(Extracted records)
%%
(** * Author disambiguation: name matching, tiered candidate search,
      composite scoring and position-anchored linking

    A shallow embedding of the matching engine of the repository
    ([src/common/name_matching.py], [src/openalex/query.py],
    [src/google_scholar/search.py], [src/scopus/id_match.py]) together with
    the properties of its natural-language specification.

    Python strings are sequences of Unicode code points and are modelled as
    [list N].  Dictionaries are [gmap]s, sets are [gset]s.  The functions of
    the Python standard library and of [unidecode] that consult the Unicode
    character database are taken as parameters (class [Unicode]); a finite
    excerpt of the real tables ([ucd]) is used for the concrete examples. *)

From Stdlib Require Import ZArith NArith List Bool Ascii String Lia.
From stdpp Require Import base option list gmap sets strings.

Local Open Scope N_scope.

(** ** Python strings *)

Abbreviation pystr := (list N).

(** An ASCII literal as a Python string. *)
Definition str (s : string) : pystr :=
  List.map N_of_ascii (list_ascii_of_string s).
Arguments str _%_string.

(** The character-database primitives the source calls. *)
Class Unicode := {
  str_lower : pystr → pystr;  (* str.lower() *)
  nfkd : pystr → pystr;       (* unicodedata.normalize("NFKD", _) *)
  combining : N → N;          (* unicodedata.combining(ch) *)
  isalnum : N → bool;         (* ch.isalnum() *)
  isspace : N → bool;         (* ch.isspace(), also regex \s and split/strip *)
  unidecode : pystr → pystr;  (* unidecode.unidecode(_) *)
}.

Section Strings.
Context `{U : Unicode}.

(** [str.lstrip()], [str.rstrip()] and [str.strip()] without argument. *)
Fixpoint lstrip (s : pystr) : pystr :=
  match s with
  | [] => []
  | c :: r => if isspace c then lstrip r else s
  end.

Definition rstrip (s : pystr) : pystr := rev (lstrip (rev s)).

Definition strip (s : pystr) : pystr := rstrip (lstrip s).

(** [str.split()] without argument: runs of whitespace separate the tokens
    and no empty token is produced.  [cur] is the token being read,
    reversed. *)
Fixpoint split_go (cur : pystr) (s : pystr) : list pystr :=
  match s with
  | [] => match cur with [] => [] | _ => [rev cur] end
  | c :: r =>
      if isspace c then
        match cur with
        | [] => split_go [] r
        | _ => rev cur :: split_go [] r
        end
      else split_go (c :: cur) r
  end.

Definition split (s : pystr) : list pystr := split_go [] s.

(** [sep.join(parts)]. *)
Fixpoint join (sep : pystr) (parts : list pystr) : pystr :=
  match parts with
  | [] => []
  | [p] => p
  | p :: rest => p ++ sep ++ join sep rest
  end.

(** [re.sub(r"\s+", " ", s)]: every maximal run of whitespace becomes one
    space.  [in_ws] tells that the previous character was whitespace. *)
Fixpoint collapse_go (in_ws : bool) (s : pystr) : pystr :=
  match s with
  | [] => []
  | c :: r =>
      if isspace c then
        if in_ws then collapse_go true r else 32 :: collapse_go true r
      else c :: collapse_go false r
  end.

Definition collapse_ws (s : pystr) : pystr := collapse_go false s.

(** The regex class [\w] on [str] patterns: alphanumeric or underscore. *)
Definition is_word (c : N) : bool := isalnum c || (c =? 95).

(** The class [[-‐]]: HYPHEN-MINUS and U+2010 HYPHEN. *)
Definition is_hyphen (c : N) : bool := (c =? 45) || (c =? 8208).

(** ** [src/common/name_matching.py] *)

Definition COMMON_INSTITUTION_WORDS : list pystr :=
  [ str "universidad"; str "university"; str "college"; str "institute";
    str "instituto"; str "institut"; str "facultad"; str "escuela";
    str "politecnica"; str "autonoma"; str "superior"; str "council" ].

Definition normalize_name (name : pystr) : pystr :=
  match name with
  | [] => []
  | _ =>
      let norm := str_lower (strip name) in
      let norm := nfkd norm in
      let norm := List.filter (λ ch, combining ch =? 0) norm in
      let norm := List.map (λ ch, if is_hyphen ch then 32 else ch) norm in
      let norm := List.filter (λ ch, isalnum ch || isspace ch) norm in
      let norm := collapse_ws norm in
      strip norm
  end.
%%
**What the exercise asks:** Which lines in the records above include the word "nfkd"? Copy them out.

**Completed task:**
  nfkd : pystr → pystr;       (* unicodedata.normalize("NFKD", _) *)
      let norm := nfkd norm in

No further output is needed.